Pyrroline-5-carboxylate synthase and proline biosynthesis: from osmotolerance to rare metabolic disease

Abstract

Pyrroline-5-carboxylate synthase (P5CS) is a bifunctional enzyme that exhibits glutamate kinase (GK) and gamma-glutamyl phosphate reductase (GPR) activities. The enzyme is highly relevant in humans because it belongs to a combined route for the interconversion of glutamate, ornithine and proline. The deficiency of P5CS activity in humans is associated with a rare, inherited metabolic disease. It is well established that some bacteria and plants accumulate proline in response to osmotic stress.

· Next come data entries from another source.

(* ===== verification/Metrics.v ===== *)
(** * Metrics ([crates/server/src/metrics.rs])

    The atomic counters and gauges.  A counter is named by a constructor; all are
    [AtomicU64], whose [fetch_add] and [fetch_sub] wrap around. *)

From S2P Require Import Prelude.

Inductive Counter :=
| workorders_submitted | workorders_completed | workorders_failed | workorders_cancelled
| builds_active | builds_total_duration_secs | queue_depth | binpkg_disk_usage_bytes
| worker_image_builds_total | worker_image_build_duration_secs_total
| worker_container_starts_total | worker_container_startup_duration_secs_total
| cleanup_success_total | cleanup_failure_total | cleanup_reclaimed_bytes_total
| snapshot_missing_blob_queries_total | snapshot_missing_blob_digests_total
| snapshot_missing_blob_digests_missing_total
| snapshot_blob_uploads_total | snapshot_blob_upload_dedup_hits_total | snapshot_blob_upload_bytes_total
| snapshot_blob_downloads_total | snapshot_blob_download_bytes_total
| snapshot_runtime_stages_total | snapshot_runtime_stage_bytes_total
| package_builds_total | package_build_duration_secs_total.

#[global] Instance Counter_eq_dec : EqDecision Counter.
Proof. solve_decision. Defined.

Record PackageBuildMetrics := { pbm_builds_total : Z; pbm_duration_secs_total : Z }.
Definition PackageBuildMetrics_default : PackageBuildMetrics :=
  {| pbm_builds_total := 0; pbm_duration_secs_total := 0 |}.

Record Metrics := {
  counter : Counter -> Z;
  package_builds_by_atom : gmap string PackageBuildMetrics;
}.

Definition Metrics_new : Metrics := {| counter := fun _ => 0; package_builds_by_atom := ∅ |}.

Definition set_counter (c : Counter) (v : Z) (m : Metrics) : Metrics := {|
  counter := fun d => if bool_decide (d = c) then v else counter m d;
  package_builds_by_atom := package_builds_by_atom m |}.

Definition fetch_add (c : Counter) (n : Z) (m : Metrics) : Metrics :=
  set_counter c (u64_wrapping_add (counter m c) n) m.
Definition fetch_sub (c : Counter) (n : Z) (m : Metrics) : Metrics :=
  set_counter c (u64_wrapping_sub (counter m c) n) m.

Definition record_worker_image_build (duration_secs : Z) (m : Metrics) : Metrics :=
  fetch_add worker_image_build_duration_secs_total duration_secs (fetch_add worker_image_builds_total 1 m).

Definition record_worker_container_start (duration_secs : Z) (m : Metrics) : Metrics :=
  fetch_add worker_container_startup_duration_secs_total duration_secs
    (fetch_add worker_container_starts_total 1 m).

Definition record_cleanup (success : bool) (m : Metrics) : Metrics :=
  fetch_add (if success then cleanup_success_total else cleanup_failure_total) 1 m.

Definition record_cleanup_reclaimed_bytes (reclaimed : Z) (m : Metrics) : Metrics :=
  fetch_add cleanup_reclaimed_bytes_total reclaimed m.

Definition record_snapshot_missing_blob_query (digests missing : Z) (m : Metrics) : Metrics :=
  fetch_add snapshot_missing_blob_digests_missing_total missing
    (fetch_add snapshot_missing_blob_digests_total digests
      (fetch_add snapshot_missing_blob_queries_total 1 m)).

Definition record_snapshot_blob_upload (raw_size : Z) (uploaded : bool) (m : Metrics) : Metrics :=
  let m := fetch_add snapshot_blob_upload_bytes_total raw_size (fetch_add snapshot_blob_uploads_total 1 m) in
  if uploaded then m else fetch_add snapshot_blob_upload_dedup_hits_total 1 m.

Definition record_snapshot_blob_download (served : Z) (m : Metrics) : Metrics :=
  fetch_add snapshot_blob_download_bytes_total served (fetch_add snapshot_blob_downloads_total 1 m).

Definition record_snapshot_runtime_stage (materialized : Z) (m : Metrics) : Metrics :=
  fetch_add snapshot_runtime_stage_bytes_total materialized (fetch_add snapshot_runtime_stages_total 1 m).

Definition MAX_PACKAGE_BUILD_METRIC_SERIES : Z := 128.

(** The per-package sums are plain [u64] additions, written with the wrap-around of
    a release build. *)
Definition record_package_build (atom : string) (duration_secs : Z) (m : Metrics) : Metrics :=
  let m := fetch_add package_build_duration_secs_total duration_secs (fetch_add package_builds_total 1 m) in
  let by_atom := package_builds_by_atom m in
  if negb (is_some (by_atom !! atom)) && (MAX_PACKAGE_BUILD_METRIC_SERIES <=? Z.of_nat (size by_atom)) then m
  else
  let entry := default PackageBuildMetrics_default (by_atom !! atom) in
  {| counter := counter m;
     package_builds_by_atom := <[atom := {|
       pbm_builds_total := u64_wrapping_add (pbm_builds_total entry) 1;
       pbm_duration_secs_total := u64_wrapping_add (pbm_duration_secs_total entry) duration_secs |}]> by_atom |}.

(** ** Facts *)

Lemma counter_set c d v m : counter (set_counter c v m) d = if bool_decide (d = c) then v else counter m d.
Proof. done. Qed.

Lemma counter_add c d n m :
  counter (fetch_add c n m) d = if bool_decide (d = c) then u64_wrapping_add (counter m c) n else counter m d.
Proof. done. Qed.

Lemma counter_sub c d n m :
  counter (fetch_sub c n m) d = if bool_decide (d = c) then u64_wrapping_sub (counter m c) n else counter m d.
Proof. done. Qed.

Lemma counter_record_package_build atom n m d :
  d <> package_builds_total -> d <> package_build_duration_secs_total ->
  counter (record_package_build atom n m) d = counter m d.
Proof.
  intros H1 H2. unfold record_package_build.
  assert (Hc : counter (fetch_add package_build_duration_secs_total n (fetch_add package_builds_total 1 m)) d
    = counter m d) by by rewrite !counter_add, !bool_decide_false.
  case_match; exact Hc.
Qed.

Lemma size_insert_le {V} (m : gmap string V) k v :
  (size (<[k := v]> m) <= S (size m))%nat.
Proof.
  destruct (m !! k) eqn:E.
  - rewrite map_size_insert_Some; [lia|by eexists].
  - rewrite map_size_insert_None by done. lia.
Qed.

Lemma record_package_build_series atom n m :
  Z.of_nat (size (package_builds_by_atom m)) <= MAX_PACKAGE_BUILD_METRIC_SERIES ->
  Z.of_nat (size (package_builds_by_atom (record_package_build atom n m))) <= MAX_PACKAGE_BUILD_METRIC_SERIES.
Proof.
  intros Hle. unfold record_package_build. cbn [package_builds_by_atom fetch_add set_counter].
  destruct (package_builds_by_atom m !! atom) as [v|] eqn:E; cbn [is_some negb andb].
  - cbn [package_builds_by_atom]. rewrite map_size_insert_Some; [done|by eexists].
  - case_match; [done|]. reflect_bools. cbn [package_builds_by_atom].
    pose proof (size_insert_le (package_builds_by_atom m) atom {|
       pbm_builds_total := u64_wrapping_add 0 1;
       pbm_duration_secs_total := u64_wrapping_add 0 n |}). simpl. lia.
Qed.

The alignment of P5CSs from different species and analysis of the solved structures of GK and GPR reveal high sequence and structural conservation. The information acquired from different mutant enzymes with increased osmotolerant properties, together with the position of the insertion found in the longer human isoform, permit the delimitation of the regulatory site of GK and P5CS and the proposal of a model of P5CS architecture. Additionally, the GK moiety of the human enzyme has been modeled and the known clinical mutations and polymorphisms have been mapped.

Figure 1

General pathway of the proline metabolism in higher eukaryotes, with the regulation of P5CS and P5CR in plants and mammals.

Figure 2

Schematic representation of human P5CS and bacterial GK and GPR, showing the location of certain structural features.

Figure 3

(A) A ribbon and surface representation of a GK dimer from C. jejuni and (B) from E. coli where the mutated residues found in the different GK and P5CS enzymes affecting proline regulation are drawn in red. Arrows denote the location of the VN insertion (colored in black) found in the human long P5CS isoform. C: Superposition of the AAK domain of E. coli GK colored in blue (2J5T), C. jejuni GK (2AKO) colored in green, together with the modeled human GK moiety generated by using the Swiss Model Workspace, colored in pink. D: Superposition of the GPR enzymes from T. maritima (1O20) colored in yellow, S. cerevisiae (1VLU) colored in blue and the human GPR moiety of P5CS (2H5G) colored in green. E: Ribbon representation of the modeled structure of the human GK moiety, with the ADP molecule depicted by sticks, and the glutamate by spheres, and (F) the crystal structure of the human GPR moiety with the different domains, the catalytic cysteine and some structural features indicated. The residues affecting clinical mutations and polymorphisms are shown.